(* ===== verification/SSState.v ===== *)
(** * The state of a storage server and the operations on its files

    [StorageServer] and [WriteSession] of
    [src/storage_server/storage_server.h], and the functions of
    [storage_server.c] that look up, create, delete, rename and report files
    and keep the list of write sessions.  The mutexes are not fields: every
    operation here runs with the locks its caller holds, and [SSRaces] treats
    the interleavings the locks allow.  Messages sent are an outbox of pairs of
    a descriptor and the message text; the clock is the argument [now], read
    once per request.  Allocation never fails. *)
From S2P Require Import Prelude CStr Utils Protocol Disk Sentences SSAcl SSFiles.

Record WriteSession := mkSession {
  ws_client_fd : Z;
  ws_file : nat;
  ws_username : cstr;
  ws_sentence_index : Z;
  ws_sentence_start : nat;
  ws_sentence_end : nat;
  ws_file_snapshot : cstr;
  ws_sentence_working : cstr
}.

Definition with_working (s : WriteSession) (w : cstr) : WriteSession :=
  mkSession (ws_client_fd s) (ws_file s) (ws_username s) (ws_sentence_index s)
    (ws_sentence_start s) (ws_sentence_end s) (ws_file_snapshot s) w.

Definition with_span (s : WriteSession) (index : Z) (start stop : nat) : WriteSession :=
  mkSession (ws_client_fd s) (ws_file s) (ws_username s) index start stop
    (ws_file_snapshot s) (ws_sentence_working s).

(** [ss_next_id] is the allocator's next address. *)
Record StorageServer := mkSS {
  ss_ns_ip : cstr;
  ss_ns_port : Z;
  ss_client_ip : cstr;
  ss_client_port : Z;
  ss_ns_sockfd : Z;
  ss_storage_path : cstr;
  ss_running : bool;
  ss_files : list FileRecord;
  ss_sessions : list WriteSession;
  ss_disk : Disk;
  ss_next_id : nat
}.

Definition set_ss_files (ss : StorageServer) (x : list FileRecord) : StorageServer :=
  mkSS (ss_ns_ip ss) (ss_ns_port ss) (ss_client_ip ss) (ss_client_port ss)
    (ss_ns_sockfd ss) (ss_storage_path ss) (ss_running ss) x
    (ss_sessions ss) (ss_disk ss) (ss_next_id ss).

Definition set_ss_sessions (ss : StorageServer) (x : list WriteSession) : StorageServer :=
  mkSS (ss_ns_ip ss) (ss_ns_port ss) (ss_client_ip ss) (ss_client_port ss)
    (ss_ns_sockfd ss) (ss_storage_path ss) (ss_running ss) (ss_files ss)
    x (ss_disk ss) (ss_next_id ss).

Definition set_ss_disk (ss : StorageServer) (x : Disk) : StorageServer :=
  mkSS (ss_ns_ip ss) (ss_ns_port ss) (ss_client_ip ss) (ss_client_port ss)
    (ss_ns_sockfd ss) (ss_storage_path ss) (ss_running ss) (ss_files ss)
    (ss_sessions ss) x (ss_next_id ss).

Definition set_ss_running (ss : StorageServer) (x : bool) : StorageServer :=
  mkSS (ss_ns_ip ss) (ss_ns_port ss) (ss_client_ip ss) (ss_client_port ss)
    (ss_ns_sockfd ss) (ss_storage_path ss) x (ss_files ss)
    (ss_sessions ss) (ss_disk ss) (ss_next_id ss).

Definition set_ss_next (ss : StorageServer) (x : nat) : StorageServer :=
  mkSS (ss_ns_ip ss) (ss_ns_port ss) (ss_client_ip ss) (ss_client_port ss)
    (ss_ns_sockfd ss) (ss_storage_path ss) (ss_running ss) (ss_files ss)
    (ss_sessions ss) (ss_disk ss) x.

(** A record changed in place, found by its identity. *)
Definition update_rec (ss : StorageServer) (rec : FileRecord) : StorageServer :=
  set_ss_files ss (map (λ r, if decide (fr_id r = fr_id rec) then rec else r) (ss_files ss)).

(** ** Messages *)

Definition send_error_response (fd code : Z) (message : cstr) : Outbox :=
  match protocol_build_error code (Some message) with
  | Some msg => if (fd <? 0)%Z then [] else [(fd, msg)]
  | None => []
  end.

Definition ss_send_ns_error (ss : StorageServer) (code : Z) (message : cstr) : Outbox :=
  send_error_response (ss_ns_sockfd ss) code message.

Definition send_simple_ok (fd : Z) (detail : option cstr) : Outbox :=
  match detail with
  | Some d => emit fd [$"OK"; d]
  | None => emit fd [$"OK"]
  end.

(** ** Files *)

Definition same_name (filename : cstr) (rec : FileRecord) : bool :=
  strneq MAX_FILENAME_LENGTH (fr_filename rec) filename.

Definition ss_find_file (ss : StorageServer) (filename : cstr) : option FileRecord :=
  firstb (same_name filename) (ss_files ss).

(** The record a session or a later phase points to. *)
Definition deref (ss : StorageServer) (id : nat) : option FileRecord :=
  firstb (λ r, bool_decide (fr_id r = id)) (ss_files ss).

Definition ss_add_file_record (ss : StorageServer) (filename : cstr) (now : Z) : StorageServer :=
  let rec := ss_init_file_record (ss_storage_path ss) (ss_next_id ss) filename in
  let ss := set_ss_next ss (S (ss_next_id ss)) in
  match ss_load_metadata (ss_storage_path ss) (ss_disk ss) rec with
  | Some rec => set_ss_files ss (rec :: ss_files ss)
  | None =>
      let rec := with_acl (with_undo (with_last_access (with_modified (with_created rec now) now) now) 0)
                   [] [] in
      let '(d, _) := ss_write_metadata (ss_disk ss) rec in
      set_ss_files (set_ss_disk ss d) (rec :: ss_files ss)
  end.

(** The [strcmp] on the end of the name, for names longer than the suffix. *)
Definition has_suffix (name suffix : cstr) : bool :=
  bool_decide (length suffix < length name) && string_ends_with name suffix.

(** Which directory entries [ss_load_existing_files] takes for documents. *)
Definition is_document_entry (ss : StorageServer) (name : cstr) : bool :=
  negb (streq name ($".")) && negb (streq name ($"..")) &&
  negb (bool_decide (ss_storage_path ss ++ [c_slash] ++ name ∈ dk_dirs (ss_disk ss))) &&
  negb (bool_decide (name = [])) &&
  negb (has_suffix name SS_META_SUFFIX) && negb (has_suffix name SS_UNDO_SUFFIX) &&
  negb (contains_sub name ($".ckpt_")).

(** [entries] is what [readdir] returns, in its order. *)
Definition ss_load_existing_files (ss : StorageServer) (entries : list cstr) (now : Z)
  : StorageServer :=
  foldl (λ ss name, if is_document_entry ss name then ss_add_file_record ss name now else ss)
    ss entries.

Definition touch_record (rec : FileRecord) (username : option cstr) (update_modified : bool) (now : Z)
  : FileRecord :=
  let rec := with_last_access rec now in
  let rec := match username with
             | Some u => with_last_user rec (fit MAX_USERNAME_LENGTH u)
             | None => rec
             end in
  if update_modified then with_modified rec now else rec.

Definition ss_touch_file_metadata (ss : StorageServer) (rec : FileRecord) (username : option cstr)
    (update_modified : bool) (now : Z) : StorageServer :=
  let rec := touch_record rec username update_modified now in
  let '(d, _) := ss_write_metadata (ss_disk ss) rec in
  update_rec (set_ss_disk ss d) rec.

(** The word and character counts that accompany a file. *)
Definition content_counts (d : Disk) (path : cstr) : nat * nat :=
  match ss_read_file_content d path with
  | Some content => (count_words content, count_chars content)
  | None => (0, 0)
  end.

Definition ss_sync_metadata_to_ns (ss : StorageServer) (rec : FileRecord) : Outbox :=
  if (ss_ns_sockfd ss <? 0)%Z then []
  else
    let size := get_file_size (ss_disk ss) (fr_filepath rec) in
    let '(words, chars) := content_counts (ss_disk ss) (fr_filepath rec) in
    emit (ss_ns_sockfd ss)
      [$"WRITE_COMPLETE"; fr_filename rec; fit 32 (to_dec (if (0 <=? size)%Z then size else 0%Z));
       fit 32 (to_dec (Z.of_nat words)); fit 32 (to_dec (Z.of_nat chars))].

(** ** Write sessions *)

Definition ss_find_session (ss : StorageServer) (client_fd : Z) : option WriteSession :=
  firstb (λ s, (ws_client_fd s =? client_fd)%Z) (ss_sessions ss).

Definition ss_find_session_by_sentence (ss : StorageServer) (rec : FileRecord) (sentence_index : Z)
  : option WriteSession :=
  firstb (λ s, bool_decide (ws_file s = fr_id rec) && (ws_sentence_index s =? sentence_index)%Z)
    (ss_sessions ss).

Definition ss_file_has_active_writers (ss : StorageServer) (rec : FileRecord) : bool :=
  existsb (λ s, bool_decide (ws_file s = fr_id rec)) (ss_sessions ss).

Definition ss_detach_session (ss : StorageServer) (client_fd : Z) : StorageServer :=
  set_ss_sessions ss (remove_firstb (λ s, (ws_client_fd s =? client_fd)%Z) (ss_sessions ss)).

Definition ss_abort_session (ss : StorageServer) (client_fd : Z) : StorageServer :=
  ss_detach_session ss client_fd.

Definition ss_create_session (ss : StorageServer) (client_fd : Z) (rec : FileRecord) (username : cstr)
    (sentence_index : Z) (start_offset end_offset : nat) (file_snapshot sentence_text : cstr)
  : StorageServer * WriteSession :=
  let session := mkSession client_fd (fr_id rec) (fit MAX_USERNAME_LENGTH username) sentence_index
                   start_offset end_offset file_snapshot sentence_text in
  (set_ss_sessions ss (session :: ss_sessions ss), session).

(** ** Creating, deleting and renaming *)

(** [false] is the result -1. *)
Definition ss_create_file (ss : StorageServer) (filename owner : cstr) (now : Z)
  : StorageServer * bool :=
  match ss_find_file ss filename with
  | Some _ => (ss, false)
  | None =>
      let rec := ss_init_file_record (ss_storage_path ss) (ss_next_id ss) filename in
      let ss := set_ss_next ss (S (ss_next_id ss)) in
      let rec := with_last_user (with_owner rec (fit MAX_USERNAME_LENGTH owner))
                   (fit MAX_USERNAME_LENGTH owner) in
      let rec := with_last_access (with_modified (with_created rec now) now) now in
      let rec := with_acl (with_undo rec 0) [] [] in
      match write_file (ss_disk ss) (fr_filepath rec) [] with
      | (_, WOpenFailed) => (ss, false)
      | (d, _) =>
          let '(d, _) := ss_write_metadata d rec in
          (set_ss_files (set_ss_disk ss d) (rec :: ss_files ss), true)
      end
  end.

Inductive DeleteStatus := Deleted | DeleteNotFound | DeleteLocked.

(** Results 0, -1 and -2. *)
Definition ss_delete_file (ss : StorageServer) (filename : cstr) : StorageServer * DeleteStatus :=
  match ss_find_file ss filename with
  | None => (ss, DeleteNotFound)
  | Some node =>
      if ss_file_has_active_writers ss node then (ss, DeleteLocked)
      else
        let d := unlink (unlink (unlink (ss_disk ss) (fr_filepath node)) (fr_metapath node))
                   (fr_undopath node) in
        let d := foldl (λ d ck, match ck_filepath ck with [] => d | path => unlink d path end)
                   d (fr_checkpoints node) in
        (set_ss_files (set_ss_disk ss d) (remove_firstb (same_name filename) (ss_files ss)), Deleted)
  end.

(** [false] is the result -1. *)
Definition ss_handle_rename (ss : StorageServer) (old_logical new_logical old_flat new_flat : cstr)
    (now : Z) : StorageServer * bool :=
  match ss_find_file ss old_logical with
  | None => (ss, false)
  | Some rec =>
      match flatten_logical_path (fr_filename rec) MAX_FILENAME_LENGTH with
      | None => (ss, false)
      | Some expected_old_flat =>
          if negb (strneq MAX_FILENAME_LENGTH expected_old_flat old_flat) then (ss, false)
          else
            match build_path MAX_PATH_LENGTH (ss_storage_path ss) old_flat,
                  build_path MAX_PATH_LENGTH (ss_storage_path ss) new_flat with
            | Some current_path, Some new_path =>
                let current_meta := fit MAX_PATH_LENGTH (current_path ++ SS_META_SUFFIX) in
                let new_meta := fit MAX_PATH_LENGTH (new_path ++ SS_META_SUFFIX) in
                let current_undo := fit MAX_PATH_LENGTH (current_path ++ SS_UNDO_SUFFIX) in
                let new_undo := fit MAX_PATH_LENGTH (new_path ++ SS_UNDO_SUFFIX) in
                match rename (ss_disk ss) current_path new_path with
                | (_, false) => (ss, false)
                | (d, true) =>
                    let '(d, _) := rename d current_meta new_meta in
                    let '(d, _) := rename d current_undo new_undo in
                    let rec := with_paths rec (fit MAX_FILENAME_LENGTH new_logical)
                                 (fit MAX_FILENAME_LENGTH new_flat) (fit MAX_PATH_LENGTH new_path)
                                 (fit MAX_PATH_LENGTH new_meta) (fit MAX_PATH_LENGTH new_undo) in
                    (ss_touch_file_metadata (set_ss_disk ss d) rec None true now, true)
                end
            | _, _ => (ss, false)
            end
      end
  end.

(** ** Registration and the initial file list *)

(** The HELLO_SS message; the reply is the argument of [ss_hello_accepted]. *)
Definition ss_send_hello (ss : StorageServer) : Outbox :=
  emit (ss_ns_sockfd ss)
    [$"HELLO_SS"; ss_ns_ip ss; fit 16 (to_dec (ss_ns_port ss)); ss_client_ip ss;
     fit 16 (to_dec (ss_client_port ss))].

Definition ss_hello_accepted (reply : option cstr) : bool :=
  match reply with
  | None => false
  | Some raw => match protocol_parse_message raw with f :: _ => streq f ($"OK") | [] => false end
  end.

Definition has_file_fields (d : Disk) (node : FileRecord) : list cstr :=
  let '(words, chars) := content_counts d (fr_filepath node) in
  let acl l := match ss_join_acl l MAX_FIELD_SIZE with Some b => b | None => [] end in
  [$"SS_HAS_FILE"; fr_filename node; fr_owner node; acl (fr_read_users node); acl (fr_write_users node);
   fit 32 (to_dec (get_file_size d (fr_filepath node))); fit 32 (to_dec (Z.of_nat words));
   fit 32 (to_dec (Z.of_nat chars))].

Definition ss_emit_file_list (ss : StorageServer) : Outbox :=
  concat (map (λ node, emit (ss_ns_sockfd ss) (has_file_fields (ss_disk ss) node)) (ss_files ss)) ++
  emit (ss_ns_sockfd ss) [$"SS_FILES_DONE"].

(** [ss_init]: [None] is the result -1.  The structure is not cleared before:
    [rest] is what follows in memory after the two addresses, should they take
    the whole of their arrays. *)
Definition ss_init (rest : cstr * cstr) (d : Disk) (ns_ip : cstr) (ns_port : Z) (client_ip : cstr) (client_port : Z)
    (entries : list cstr) (now : Z) : option StorageServer :=
  let ns_ip := strncpy_into rest.1 MAX_IP_LENGTH ns_ip in
  let client_ip := strncpy_into rest.2 MAX_IP_LENGTH client_ip in
  match ss_build_storage_path MAX_PATH_LENGTH client_ip client_port with
  | None => None
  | Some storage_path =>
      match create_directory_recursive d storage_path with
      | (_, false) => None
      | (d, true) =>
          Some (ss_load_existing_files
                  (mkSS ns_ip ns_port client_ip client_port (-1) storage_path false [] [] d 0)
                  entries now)
      end
  end.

» Task brief
Which lines in the listing above hold the word "strneq"? Show each of them.

» Exercise answer
  strneq MAX_FILENAME_LENGTH (fr_filename rec) filename.
          if negb (strneq MAX_FILENAME_LENGTH expected_old_flat old_flat) then (ss, false)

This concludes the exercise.